As crianças disseram que sim.

— Quatro mainás de uma só perna. Um em cada canto de um quadrado e um quinto no meio. Agora mudemos as cores deles. No momento todos são brancos. Cinco mainás brancos com cabeças amarelas e uma perna cor-de-laranja. Agora as cabeças são de um azul vivo e o resto é cor-de-rosa. Cinco pássaros cor-de-rosa com as cabeças azuis. Eles continuam mudando de cor. Agora todos são vermelhos. Cinco pássaros vermelhos com as cabeças brancas. Cada um deles com uma perna verde-clara. Que está acontecendo, meu Deus? Não são cinco mainás! São dez. São vinte, cinqüenta, cem. Centenas e centenas. Vocês podem vê-los?

— Alguns conseguiam vê-los sem maiores dificuldades, e para aqueles que não podiam Susila fazia proposições mais modestas.

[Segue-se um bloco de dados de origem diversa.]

(** * Turtle's Adventure: the entity simulation of [turtle_adventure.py]

    A shallow embedding of the classes of [turtle_adventure.py] and the
    properties of its per-tick update logic.

    Numbers.  The program computes on Python [int]s and [float]s that mix
    freely (coordinates start as integers and become floats after the first
    true division).  Both are read here as real numbers, so rounding and
    overflow are outside the model.  What is kept is the one arithmetic fault
    the code can raise: [a / b] raises [ZeroDivisionError] when [b] is zero.

    Objects.  Every class is a record, every method a function from the
    objects it reads to the objects it writes.  A method of an enemy runs on a
    frame holding the enemy itself, the game it belongs to and the clock, and
    ends either normally or by raising, the frame keeping in both cases the
    writes made so far. *)

From Stdlib Require Import Reals Lra ZArith List Bool String.
Import ListNotations.

Local Open Scope R_scope.

(* ===================================================================== *)
(** ** Numbers *)
(* ===================================================================== *)

(** Python's [a <= b], [a < b] and [a > b] as booleans. *)
Definition Rleb (a b : R) : bool := if Rle_dec a b then true else false.
Definition Rltb (a b : R) : bool := if Rlt_dec a b then true else false.

Definition Rgtb (a b : R) : bool := Rltb b a.

Infix "<=?" := Rleb (at level 70, no associativity) : R_scope.
Infix "<?" := Rltb (at level 70, no associativity) : R_scope.
Infix ">?" := Rgtb (at level 70, no associativity) : R_scope.

(** Python's chained comparisons [a <= b <= c] and [a < b < c]. *)
Notation "a <=? b <=? c" := (andb (Rleb a b) (Rleb b c))
  (at level 70, b at next level, no associativity) : R_scope.
Notation "a <? b <? c" := (andb (Rltb a b) (Rltb b c))
  (at level 70, b at next level, no associativity) : R_scope.

(** The exceptions the modelled code can raise. *)
Inductive exn : Type :=
| ZeroDivisionError.

(** Python's true division [a / b]. *)
Definition truediv (a b : R) : exn + R :=
  if Req_dec_T b 0 then inl ZeroDivisionError else inr (a / b).

(* ===================================================================== *)
(** ** Python's [turtle.RawTurtle] *)
(* ===================================================================== *)

(** The part of a turtle the game uses: where it is and which way it faces.
    The turtle library keeps the facing as the unit vector [orient]; an
    angle is kept here as the unit vector it denotes, so that
    [setheading (towards x y)] needs no trigonometry. *)
Record RawTurtle : Type := mkRawTurtle {
  position : R * R;
  orient : R * R
}.

Definition xcor (t : RawTurtle) : R := fst (position t).
Definition ycor (t : RawTurtle) : R := snd (position t).

Definition setx (t : RawTurtle) (v : R) : RawTurtle :=
  mkRawTurtle (v, ycor t) (orient t).
Definition sety (t : RawTurtle) (v : R) : RawTurtle :=
  mkRawTurtle (xcor t, v) (orient t).

(** [turtle.distance(x, y)]: the Euclidean distance to [(x, y)]. *)
Definition distance (t : RawTurtle) (x y : R) : R :=
  sqrt ((x - xcor t) ^ 2 + (y - ycor t) ^ 2).

(** [turtle.towards(x, y)]: the direction of [(x, y)] seen from the turtle.
    The library computes [atan2 (y - ycor) (x - xcor)], which is the angle 0
    (facing along the first axis) when the point is the turtle's own.  It
    rounds the angle to ten decimals and works in floats; the direction here
    is exact, so where a step lands is exact here and approximate there. *)
Definition towards (t : RawTurtle) (x y : R) : R * R :=
  let d := distance t x y in
  if Req_dec_T d 0 then (1, 0)
  else ((x - xcor t) / d, (y - ycor t) / d).

(** [turtle.setheading(angle)]. *)
Definition setheading (t : RawTurtle) (to_angle : R * R) : RawTurtle :=
  mkRawTurtle (position t) to_angle.

(** [turtle.forward(d)]: [d] units along the current heading. *)
Definition forward (t : RawTurtle) (d : R) : RawTurtle :=
  mkRawTurtle (xcor t + fst (orient t) * d, ycor t + snd (orient t) * d)
              (orient t).

(* ===================================================================== *)
(** ** Waypoint *)
(* ===================================================================== *)

Record Waypoint : Type := mkWaypoint {
  Waypoint_x : R;
  Waypoint_y : R;
  Waypoint_is_active : bool
}.

(** [Waypoint.__init__]; the coordinates are those [GameElement] gives a new
    element. *)
Definition Waypoint_init (x0 y0 : R) : Waypoint := mkWaypoint x0 y0 false.

Definition Waypoint_activate (self : Waypoint) (x y : R) : Waypoint :=
  mkWaypoint x y true.

Definition Waypoint_deactivate (self : Waypoint) : Waypoint :=
  mkWaypoint (Waypoint_x self) (Waypoint_y self) false.

(* ===================================================================== *)
(** ** Home *)
(* ===================================================================== *)

Record Home : Type := mkHome {
  Home_x : R;
  Home_y : R;
  Home_size : R
}.

Definition Home_init (pos : R * R) (size : R) : Home :=
  let '(x, y) := pos in mkHome x y size.

Definition Home_set_x (self : Home) (v : R) : Home :=
  mkHome v (Home_y self) (Home_size self).
Definition Home_set_y (self : Home) (v : R) : Home :=
  mkHome (Home_x self) v (Home_size self).

(** [Home.contains]. *)
Definition Home_contains (self : Home) (x y : R) : bool :=
  let '(x1, x2) := (Home_x self - Home_size self / 2,
                    Home_x self + Home_size self / 2) in
  let '(y1, y2) := (Home_y self - Home_size self / 2,
                    Home_y self + Home_size self / 2) in
  (x1 <=? x <=? x2) && (y1 <=? y <=? y2).

(* ===================================================================== *)
(** ** Player (state and position accessors) *)
(* ===================================================================== *)

Record Player : Type := mkPlayer {
  Player_speed : R;
  Player_turtle : RawTurtle
}.

(** The overridden [x] and [y] properties read and write the turtle. *)
Definition Player_x (self : Player) : R := xcor (Player_turtle self).
Definition Player_y (self : Player) : R := ycor (Player_turtle self).

Definition Player_set_x (self : Player) (val : R) : Player :=
  mkPlayer (Player_speed self) (setx (Player_turtle self) val).
Definition Player_set_y (self : Player) (val : R) : Player :=
  mkPlayer (Player_speed self) (sety (Player_turtle self) val).

Definition Player_set_turtle (self : Player) (t : RawTurtle) : Player :=
  mkPlayer (Player_speed self) t.

(* ===================================================================== *)
(** ** The canvas and the game *)
(* ===================================================================== *)

(** A text item of the tkinter canvas. *)
Record CanvasText : Type := mkCanvasText {
  text_x : R;
  text_y : R;
  text : string;
  font : string * Z * string;
  fill : string
}.

(** The canvas: its size as [winfo_width()] and [winfo_height()] report it,
    and the text items created on it, oldest first. *)
Record Canvas : Type := mkCanvas {
  winfo_width : R;
  winfo_height : R;
  texts : list CanvasText
}.

Definition create_text (c : Canvas) (x y : R) (txt : string)
    (fnt : string * Z * string) (color : string) : Canvas :=
  mkCanvas (winfo_width c) (winfo_height c)
           (texts c ++ [mkCanvasText x y txt fnt color]).

(** [TurtleAdventureGame], with the two things it inherits from gamelib's
    [Game] that the code below touches: the canvas and whether the tick loop
    is running.  The element list and the enemy generator only decide which
    updates run, not what an update does, and are left out. *)
Record TurtleAdventureGame : Type := mkGame {
  level : Z;
  screen_width : Z;
  screen_height : Z;
  waypoint : Waypoint;
  player : Player;
  home : Home;
  canvas : Canvas;
  is_started : bool
}.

— Imaginem doze deles — disse. — Se acharem que doze é muito, pensem em dez ou em oito, que é uma quantidade apreciável de mainás. — Quando todas as crianças acabaram de invocar a quantidade de mainás que tinham capacidade de imaginar, ela bateu palmas e disse: — Todos desapareceram. Todos, sem nenhuma exceção. Não há mais nada aqui. Agora vocês vão deixar de ver mainás. Vocês vão me ver. Eu, representada em amarelo. Duas figuras minhas em verde. Três em azul com manchas cor-de-rosa. Quatro no vermelho mais brilhante que já viram. — Bateu palmas novamente. — Desapareceu tudo. Desta vez pensem em Mrs. Narayan e nesse homem de aparência engraçada que entrou na sala com uma perna dura. Pensem em quatro de cada um deles. Imaginem que estão no grande pátio do ginásio. Imaginem que estão dançando a dança rakshasi. Esmaguemo-los! Esmaguemo-los!

Houve risos abafados. Os «Wills» e as «diretoras» deviam lhes ter parecido muito cômicos no papel de dançarinos.

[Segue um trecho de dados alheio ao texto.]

(** The value read from [s] after [n] lies in [n*10^|s|, (n+1)*10^|s|). *)
Lemma digits_from_bound (s : string) (n v : Z) :
  0 <= n -> digits_from s n = Some v ->
  n * 10 ^ Z.of_nat (String.length s) <= v < (n + 1) * 10 ^ Z.of_nat (String.length s).
Proof.
  revert n. induction s as [|c s IH]; intros n Hn H; simpl in H.
  - invc H. simpl. lia.
  - destruct (digit c) as [d|] eqn:Hc; [|done].
    pose proof (digit_range _ _ Hc). pose proof (pow10_pos (String.length s)).
    assert (Hn' : 0 <= n * 10 + d) by lia. specialize (IH _ Hn' H).
    cbn [String.length]. rewrite pow10_succ.
    set (P := 10 ^ Z.of_nat (String.length s)) in *.
    assert (0 <= d * P /\ 0 <= (9 - d) * P) by (split; apply Z.mul_nonneg_nonneg; lia).
    nia.
Qed.

(** While the magnitude cannot reach [2^64], [ParseUint]'s loop never
    reports a range error and reads the digits as [digits_from] does. *)
Lemma parse_uint_loop_small (s : string) (n : Z) :
  0 <= n -> (n + 1) * 10 ^ Z.of_nat (String.length s) <= 2^64 ->
  parse_uint_loop s n =
  match digits_from s n with Some v => (v, None) | None => (0, Some ErrSyntax) end.
Proof.
  revert n. induction s as [|c s IH]; intros n Hn Hb; simpl; [done|].
  destruct (digit c) as [d|] eqn:Hc; [|done].
  pose proof (digit_range _ _ Hc). pose proof (pow10_pos (String.length s)).
  cbn [String.length] in Hb. rewrite pow10_succ in Hb.
  set (P := 10 ^ Z.of_nat (String.length s)) in *.
  unfold uint64_cutoff, max_uint64.
  destruct (Z.leb_spec ((2^64 - 1) / 10 + 1) n) as [Hc1|Hc1].
  { exfalso. assert (10 * (n + 1) <= 2^64) by nia.
    assert ((2^64 - 1) / 10 = 1844674407370955161) by reflexivity. lia. }
  destruct (Z.ltb_spec (2^64 - 1) (n * 10 + d)); [nia|].
  apply IH; nia.
Qed.

End DigitLemmas.

Lemma split_sign_cases (s body : string) (neg signed : bool) :
  split_sign s = (neg, signed, body) ->
  (signed = false /\ neg = false /\ body = s) \/
  (signed = true /\ exists c, s = String c body).
Proof.
  destruct s as [|c r]; simpl; intros H; [invc H; by left|].
  destruct (Ascii.eqb c "+"%char), (Ascii.eqb c "-"%char); invc H;
    first [by left | right; split; [done | by eexists]].
Qed.

Lemma pow10_le (m n : nat) : (m <= n)%nat -> (10 ^ Z.of_nat m <= 10 ^ Z.of_nat n)%Z.
Proof. intros H. apply Z.pow_le_mono_r; lia. Qed.

(** Reading a short digit string with [ParseUint] never overflows. *)
Lemma ParseUint_short (body : string) :
  (String.length body <= 19)%nat -> body <> EmptyString ->
  ParseUint body =
  match digits_from body 0 with Some v => (v, None) | None => (0%Z, Some ErrSyntax) end.
Proof.
  intros Hl Hne. unfold ParseUint. destruct body as [|c r]; [done|].
  apply parse_uint_loop_small; [lia|].
  pose proof (pow10_le _ _ Hl). simpl in *. lia.
Qed.

(** [Atoi] and [ParseInt] agree. *)
Lemma Atoi_ParseInt (s : string) : Atoi s = ParseInt s.
Proof.
  unfold Atoi.
  destruct (Nat.ltb_spec 0 (String.length s)), (Nat.ltb_spec (String.length s) 19);
    simpl; try done.
  unfold atoi_fast, ParseInt.
  destruct s as [|c r]; [simpl in *; lia|].
  destruct (split_sign (String c r)) as [[neg signed] body] eqn:Hs.
  pose proof (split_sign_cases _ _ _ _ Hs) as Hcase.
  assert (Hlen : (String.length body <= 18)%nat).
  { destruct Hcase as [[_ [_ ->]]|[_ [c' Heq]]]; [lia|]. rewrite Heq in *. simpl in *. lia. }
  destruct body as [|c' r'].
  - destruct Hcase as [[_ [_ Habs]]|[-> _]]; [done|]. done.
  - rewrite ParseUint_short by (simpl in *; lia || done).
    replace (signed && (String.length (String c' r') =? 0)%nat) with false
      by (destruct signed; done).
    destruct (digits_from (String c' r') 0) as [v|] eqn:Hv; [|done].
    pose proof (digits_from_bound _ 0 v ltac:(lia) Hv) as Hb.
    pose proof (pow10_le _ _ Hlen) as Hp. change (10 ^ Z.of_nat 18)%Z with (10 ^ 18)%Z in Hp.
    destruct neg; simpl.
    + destruct (Z.ltb_spec (2^63) v); [lia | done].
    + destruct (Z.leb_spec (2^63) v); [lia | done].
Qed.

(** ** Decimal formatting *)

Section Formatting.
Local Open Scope Z_scope.

(** The value of a little-endian digit list. *)
Definition le_value (l : list Z) : Z := foldr (fun d acc => acc * 10 + d) 0 l.

Lemma le_digits_range (f : nat) (m : Z) :
  0 <= m -> Forall (fun d => 0 <= d <= 9) (le_digits f m).
Proof.
  revert m. induction f as [|f IH]; intros m Hm; simpl; [constructor|].
  destruct (Z.ltb_spec m 10); constructor; try lia.
  - constructor.
  - pose proof (Z.mod_pos_bound m 10). lia.
  - apply IH. apply Z.div_pos; lia.
Qed.

Lemma le_digits_value (f : nat) (m : Z) :
  (1 <= f)%nat -> 0 <= m < 10 ^ Z.of_nat f -> le_value (le_digits f m) = m.
Proof.
  revert m. induction f as [|f IH]; intros m Hf Hm; [lia|]. cbn [le_digits].
  destruct (Z.ltb_spec m 10); [cbn; lia|].
  rewrite pow10_succ in Hm.
  destruct f as [|f']; [simpl in Hm; lia|].
  change (le_value (m mod 10 :: le_digits (S f') (m / 10)))
    with (le_value (le_digits (S f') (m / 10)) * 10 + m mod 10).
  rewrite IH; [| lia | split; [apply Z.div_pos; lia | apply Z.div_lt_upper_bound; lia]].
  pose proof (Z.div_mod m 10). lia.
Qed.

Lemma le_digits_length (f k : nat) (m : Z) :
  (1 <= k)%nat -> 0 <= m < 10 ^ Z.of_nat k -> (List.length (le_digits f m) <= k)%nat.
Proof.
  revert m k. induction f as [|f IH]; intros m k Hk Hm; simpl; [lia|].
  destruct (Z.ltb_spec m 10); simpl; [lia|].
  destruct k as [|k]; [lia|]. rewrite pow10_succ in Hm.
  destruct k as [|k']; [simpl in Hm; lia|].
  assert (List.length (le_digits f (m / 10)) <= S k')%nat; [|lia].
  apply IH; [lia|]. split; [apply Z.div_pos; lia | apply Z.div_lt_upper_bound; lia].
Qed.

Lemma digits_from_chars (l : list Z) (n : Z) :
  Forall (fun d => 0 <= d <= 9) l ->
  digits_from (string_of_list_ascii (map digit_char l)) n =
  Some (fold_left (fun acc d => acc * 10 + d) l n).
Proof.
  revert n. induction l as [|d l IH]; intros n Hl; [done|].
  invc Hl. simpl. rewrite digit_char_digit by done. by apply IH.
Qed.

Lemma length_string_of_list_ascii (l : list ascii) :
  String.length (string_of_list_ascii l) = List.length l.
Proof. induction l; simpl; congruence. Qed.

Lemma utoa_digits (m : Z) :
  0 <= m < 10 ^ 20 -> digits_from (utoa m) 0 = Some m.
Proof.
  intros Hm. unfold utoa. rewrite digits_from_chars.
  - f_equal.
    transitivity (foldr (fun d acc => acc * 10 + d) 0 (rev (rev (le_digits 20 m)))).
    + by rewrite fold_left_rev_right.
    + rewrite rev_involutive. apply le_digits_value; [lia | exact Hm].
  - apply Forall_rev, le_digits_range. lia.
Qed.

Lemma utoa_length (m : Z) :
  0 <= m < 10 ^ 19 -> (String.length (utoa m) <= 19)%nat.
Proof.
  intros Hm. unfold utoa. rewrite length_string_of_list_ascii, length_map, length_rev.
  apply le_digits_length; [lia | exact Hm].
Qed.

(** A digit string read by [ParseUint] gives back its value. *)
Lemma ParseUint_utoa (m : Z) : 0 <= m < 10 ^ 19 -> ParseUint (utoa m) = (m, None).
Proof.
  intros Hm. pose proof (utoa_digits m ltac:(lia)) as Hd.
  rewrite ParseUint_short; [by rewrite Hd | by apply utoa_length |].
  intros He. rewrite He in Hd. simpl in Hd. invc Hd.
  (* utoa 0 is "0" *)
  by vm_compute in He.
Qed.

Lemma split_sign_utoa (m : Z) :
  0 <= m < 10 ^ 20 -> split_sign (utoa m) = (false, false, utoa m).
Proof.
  intros Hm. pose proof (utoa_digits m Hm) as Hd.
  destruct (utoa m) as [|c r] eqn:Hu; [done|]. simpl in Hd |- *.
  destruct (digit c) as [d|] eqn:Hc; [|done].
  destruct (Ascii.eqb_spec c "+"%char) as [->|]; [done|].
  destruct (Ascii.eqb_spec c "-"%char) as [->|]; done.
Qed.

— Livremo-nos deles! Desapareceram! Agora, cada um de vocês verá as próprias mães e pais. Três de cada um deles correndo no playground. Cada vez mais depressa. Mais depressa. Desapareceram… De repente, vocês voltam a vê-los. Estão, não estão. Estão, não estão…

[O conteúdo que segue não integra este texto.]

(* ===== verification/NetAddr.v ===== *)
(** * net: host/port strings

    [Start] recovers the OS-assigned port from the listener's address
    string (src/main.go lines 52-57): [publicListener.Addr().String()]
    is [net.JoinHostPort(ip, strconv.Itoa(port))] (the [String] method of
    [*net.TCPAddr]), and [net.SplitHostPort] takes it apart again.  Both
    are Go library functions, modelled after their source: the last
    colon separates the port, a leading ['['] requires the matching
    [']'] right before that colon, and stray brackets are errors. *)

From S2P Require Import Prelude Strconv.
From Stdlib Require Import String Ascii.

(** The [*net.AddrError] messages [SplitHostPort] can return. *)
Inductive addr_error :=
| MissingPort            (** "missing port in address" *)
| TooManyColons          (** "too many colons in address" *)
| MissingRBracket        (** "missing ']' in address" *)
| UnexpectedLBracket     (** "unexpected '[' in address" *)
| UnexpectedRBracket.    (** "unexpected ']' in address" *)

(** [bytealg.IndexByteString]: the first position of a byte. *)
Fixpoint index_byte (c : ascii) (s : string) : option nat :=
  match s with
  | EmptyString => None
  | String x r => if Ascii.eqb x c then Some 0 else option_map S (index_byte c r)
  end.

(** [bytealg.LastIndexByteString]: the last position of a byte. *)
Fixpoint last_index_byte (c : ascii) (s : string) : option nat :=
  match s with
  | EmptyString => None
  | String x r =>
      match last_index_byte c r with
      | Some i => Some (S i)
      | None => if Ascii.eqb x c then Some 0 else None
      end
  end.

Definition has_byte (c : ascii) (s : string) : bool :=
  if index_byte c s is Some _ then true else false.

(** [s[from:]]. *)
Definition suffix_from (from : nat) (s : string) : string :=
  substring from (String.length s - from) s.

(** [net.SplitHostPort]. *)
Definition SplitHostPort (hp : string) : addr_error + (string * string) :=
  match last_index_byte ":" hp with
  | None => inl MissingPort
  | Some i =>
      let bracket := match hp with String c _ => Ascii.eqb c "[" | _ => false end in
      let head :=
        if bracket then
            match index_byte "]" hp with
            | None => inl MissingRBracket
            | Some e =>
                if (e + 1 =? String.length hp)%nat then inl MissingPort
                else if (e + 1 =? i)%nat then inr (substring 1 (e - 1) hp, 1, e + 1)
                else if String.get (e + 1) hp is Some ":"%char then inl TooManyColons
                else inl MissingPort
            end
        else
            let host := substring 0 i hp in
            if has_byte ":" host then inl TooManyColons else inr (host, 0, 0)
        in
      match head with
      | inl err => inl err
      | inr (host, j, k) =>
          if has_byte "[" (suffix_from j hp) then inl UnexpectedLBracket
          else if has_byte "]" (suffix_from k hp) then inl UnexpectedRBracket
          else inr (host, suffix_from (i + 1) hp)
      end
  end.

(** [net.JoinHostPort]: a host with a colon is taken for an IPv6
    literal and bracketed. *)
Definition JoinHostPort (host port : string) : string :=
  if has_byte ":" host
  then String "[" (host ++ String "]" (String ":" port))
  else host ++ String ":" port.

(** The [String] method of [*net.TCPAddr], for an address without a zone. *)
Definition TCPAddr_String (ip : string) (port : Z) : string :=
  JoinHostPort ip (Itoa port).

(** ** Lemmas on byte search and substrings *)

Lemma index_byte_app (c : ascii) (a b : string) :
  index_byte c (a ++ b) =
  match index_byte c a with
  | Some i => Some i
  | None => option_map (Nat.add (String.length a)) (index_byte c b)
  end.
Proof.
  induction a as [|x a IH]; simpl.
  - by destruct (index_byte c b).
  - destruct (Ascii.eqb x c); [done|]. rewrite IH.
    destruct (index_byte c a), (index_byte c b); done.
Qed.

Lemma has_byte_app (c : ascii) (a b : string) :
  has_byte c (a ++ b) = has_byte c a || has_byte c b.
Proof.
  unfold has_byte. rewrite index_byte_app.
  destruct (index_byte c a), (index_byte c b); done.
Qed.

Lemma has_byte_cons (c x : ascii) (s : string) :
  has_byte c (String x s) = Ascii.eqb x c || has_byte c s.
Proof. unfold has_byte. simpl. destruct (Ascii.eqb x c), (index_byte c s); done. Qed.

Lemma last_index_byte_none (c : ascii) (s : string) :
  has_byte c s = false -> last_index_byte c s = None.
Proof.
  induction s as [|x s IH]; [done|]. rewrite has_byte_cons.
  intros H. apply orb_false_iff in H as [H1 H2]. simpl. by rewrite IH, H1.
Qed.

Lemma index_byte_none (c : ascii) (s : string) :
  has_byte c s = false -> index_byte c s = None.
Proof. unfold has_byte. by destruct (index_byte c s). Qed.

Lemma last_index_byte_app (c : ascii) (a b : string) :
  last_index_byte c (a ++ b) =
  match last_index_byte c b with
  | Some i => Some (String.length a + i)%nat
  | None => last_index_byte c a
  end.
Proof.
  induction a as [|x a IH]; simpl.
  - by destruct (last_index_byte c b).
  - rewrite IH. destruct (last_index_byte c b); done.
Qed.

Lemma substring_prefix (a b : string) : substring 0 (String.length a) (a ++ b) = a.
Proof. induction a as [|x a IH]; simpl; [by destruct b | by rewrite IH]. Qed.

Lemma suffix_from_cons (n : nat) (x : ascii) (s : string) :
  suffix_from (S n) (String x s) = suffix_from n s.
Proof. done. Qed.

Lemma suffix_from_zero (s : string) : suffix_from 0 s = s.
Proof.
  unfold suffix_from. rewrite Nat.sub_0_r.
  induction s as [|x s IH]; simpl; [done | by rewrite IH].
Qed.

Lemma suffix_from_app (a b : string) : suffix_from (String.length a) (a ++ b) = b.
Proof.
  induction a as [|x a IH]; [apply suffix_from_zero|]. simpl.
  by rewrite suffix_from_cons.
Qed.

Lemma string_app_assoc (a b c : string) : ((a ++ b) ++ c = a ++ (b ++ c))%string.
Proof. induction a as [|x a IH]; simpl; [done | by rewrite IH]. Qed.

Lemma string_length_app (a b : string) :
  String.length (a ++ b) = (String.length a + String.length b)%nat.
Proof. induction a as [|x a IH]; simpl; [done | by rewrite IH]. Qed.

(** A string of digits holds no other byte. *)
Lemma digits_from_no_byte (c : ascii) (s : string) (n v : Z) :
  digit c = None -> digits_from s n = Some v -> has_byte c s = false.
Proof.
  revert n. induction s as [|x s IH]; intros n Hc H; [done|].
  simpl in H. rewrite has_byte_cons.
  destruct (digit x) as [d|] eqn:Hx; [|done].
  destruct (Ascii.eqb_spec x c) as [->|]; [congruence|]. simpl. eauto.
Qed.

(** [Itoa] prints digits and at most a leading minus sign. *)
Lemma Itoa_no_byte (c : ascii) (n : Z) :
  in_int64 n -> digit c = None -> c <> "-"%char -> has_byte c (Itoa n) = false.
Proof.
  intros Hn Hc Hm. unfold in_int64 in Hn. unfold Itoa.
  destruct (Z.ltb_spec n 0).
  - rewrite has_byte_cons. destruct (Ascii.eqb_spec "-"%char c); [congruence|].
    simpl. eapply digits_from_no_byte; [exact Hc | apply utoa_digits; lia].
  - eapply digits_from_no_byte; [exact Hc | apply utoa_digits; lia].
Qed.

Lemma get_app_length (a : string) (x : ascii) (b : string) :
  String.get (String.length a) (a ++ String x b) = Some x.
Proof. induction a as [|y a IH]; simpl; done. Qed.


Lemma suffix_from_app_add (a b : string) (n : nat) :
  suffix_from (String.length a + n) (a ++ b) = suffix_from n b.
Proof. induction a as [|x a IH]; simpl; [done | by rewrite suffix_from_cons]. Qed.
(** [SplitHostPort] undoes [JoinHostPort]. *)
Lemma split_join_host_port (host port : string) :
  has_byte "[" host = false -> has_byte "]" host = false ->
  has_byte ":" port = false -> has_byte "[" port = false -> has_byte "]" port = false ->
  SplitHostPort (JoinHostPort host port) = inr (host, port).
Proof.
  intros Hl Hr Pc Pl Pr. unfold JoinHostPort, SplitHostPort.
  destruct (has_byte ":" host) eqn:Hc.
  - (* bracketed IPv6 literal *)
    cbn [last_index_byte]. rewrite last_index_byte_app. simpl.
    rewrite (last_index_byte_none _ _ Pc). simpl.
    rewrite index_byte_app, (index_byte_none _ _ Hr). simpl.
    rewrite string_length_app. simpl. rewrite ?Nat.add_0_r, ?Nat.sub_0_r.
    repeat match goal with |- context [(?a =? ?b)%nat] =>
      destruct (Nat.eqb_spec a b); [try lia | try lia] end.
    rewrite substring_prefix.
    rewrite suffix_from_cons, suffix_from_zero, has_byte_app, Hl. simpl.
    rewrite !has_byte_cons, Pl. simpl.
    rewrite !suffix_from_cons, !suffix_from_app_add. simpl.
    rewrite suffix_from_cons, suffix_from_zero, has_byte_cons, Pr. simpl.
    rewrite <- Nat.add_assoc, suffix_from_app_add. change (1 + 1)%nat with 2%nat.
    by rewrite !suffix_from_cons, suffix_from_zero.
  - (* host without a colon *)
    rewrite last_index_byte_app. simpl. rewrite (last_index_byte_none _ _ Pc). simpl.
    rewrite Nat.add_0_r.
    assert (Hb : match (host ++ String ":" port)%string with
                 | String c _ => Ascii.eqb c "[" | EmptyString => false end = false).
    { destruct host as [|x h]; [done|]. simpl. rewrite has_byte_cons in Hl.
      by apply orb_false_iff in Hl as [Hl _]. }
    rewrite Hb, substring_prefix, Hc, suffix_from_zero, !has_byte_app, Hl, Hr.
    rewrite !has_byte_cons, Pl, Pr. simpl.
    by rewrite suffix_from_app_add, suffix_from_cons, suffix_from_zero.
Qed.

(** The address string of a TCP listener splits back into its host and
    the decimal form of its port. *)
Lemma SplitHostPort_TCPAddr_String (ip : string) (port : Z) :
  has_byte "[" ip = false -> has_byte "]" ip = false -> in_int64 port ->
  SplitHostPort (TCPAddr_String ip port) = inr (ip, Itoa port).
Proof.
  intros Hl Hr Hp. unfold TCPAddr_String.
  apply split_join_host_port; try done; apply Itoa_no_byte; done.
Qed.

(** ** Properties of the address strings *)

(** C31: [SplitHostPort] undoes [JoinHostPort] when the host holds no
    bracket and the port holds no colon or bracket, on both branches of
    [JoinHostPort]: a host with a colon (an IPv6 literal, bracketed) and
    one without. *)
Theorem SplitHostPort_JoinHostPort (host port : string) :
  has_byte "[" host = false -> has_byte "]" host = false ->
  has_byte ":" port = false -> has_byte "[" port = false -> has_byte "]" port = false ->
  SplitHostPort (JoinHostPort host port) = inr (host, port).
Proof. exact (split_join_host_port host port). Qed.

Lemma SplitHostPort_JoinHostPort_witness :
  (has_byte "[" "::" = false /\ has_byte "]" "::" = false /\ has_byte ":" "40000" = false /\
   has_byte "[" "40000" = false /\ has_byte "]" "40000" = false) /\
  SplitHostPort (JoinHostPort "::" "40000") = inr ("::"%string, "40000"%string).
Proof.
  split; [split_and!; reflexivity |].
  exact (SplitHostPort_JoinHostPort "::" "40000" eq_refl eq_refl eq_refl eq_refl eq_refl).
Defined.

As risadinhas se transformaram em fortes gargalhadas e, no meio dos risos, soou uma campainha. A aula de Psicologia Elementar Aplicada estava encerrada.

— Qual é o objetivo de tudo isto? — perguntou Will a Susila, depois que as crianças foram brincar e de Mrs. Narayan ter voltado para seu gabinete.

— O objetivo é fazer as pessoas compreenderem que não estão completamente à mercê da memória e das fantasias — respondeu Susila. — Se o que pensamos nos perturba, podemos tomar algumas providências. Tudo é uma questão de aprender como fazer e se exercitar; o processo é o mesmo de quando se aprende a escrever ou a tocar flauta. As crianças que estavam aqui há pouco aprendiam uma técnica muito simples e que mais tarde é desenvolvida a fim de se tornar um método de liberação. Não uma liberação completa, é claro, porém «meio pão é bem melhor do que nenhum». Essa técnica não conduz à descoberta da natureza de Buda, mas pode ajudá-lo a se preparar para essa descoberta. E esse auxílio talvez consista na liberação de cada uma das lembranças dolorosas que o perseguem, dos remorsos e das apreensões infundadas quanto ao futuro.

— Perseguição é a palavra certa — concordou Will.

— Mas não é necessário que sejamos perseguidos. Alguns dos «fantasmas» podem ser destruídos com a maior facilidade. Se os tratarmos do mesmo modo como tratamos os mainás, a você e a Mrs. Narayan. Troque suas roupas, dê-lhes outro nariz. Multiplique-os. Diga-lhes que se vão. Chame-os de volta e obrigue-os a fazer algo ridículo. Somente então destrua-os. Pense no que poderia ter feito a respeito do que sentia por seu pai se alguém lhe tivesse ensinado, na infância, alguns truques simples! Você o pintava como o mais terrível dos papões! Isso, porém não era necessário. Usando sua imaginação poderia ter transformado o papão num ser ridículo e mesmo num conjunto de seres ridículos. Vinte deles, sapateando e cantando Sonhei que morava em salões de mármore. Com apenas um pequeno curso de Psicologia Elementar Aplicada, toda a sua vida poderia ter sido diferente.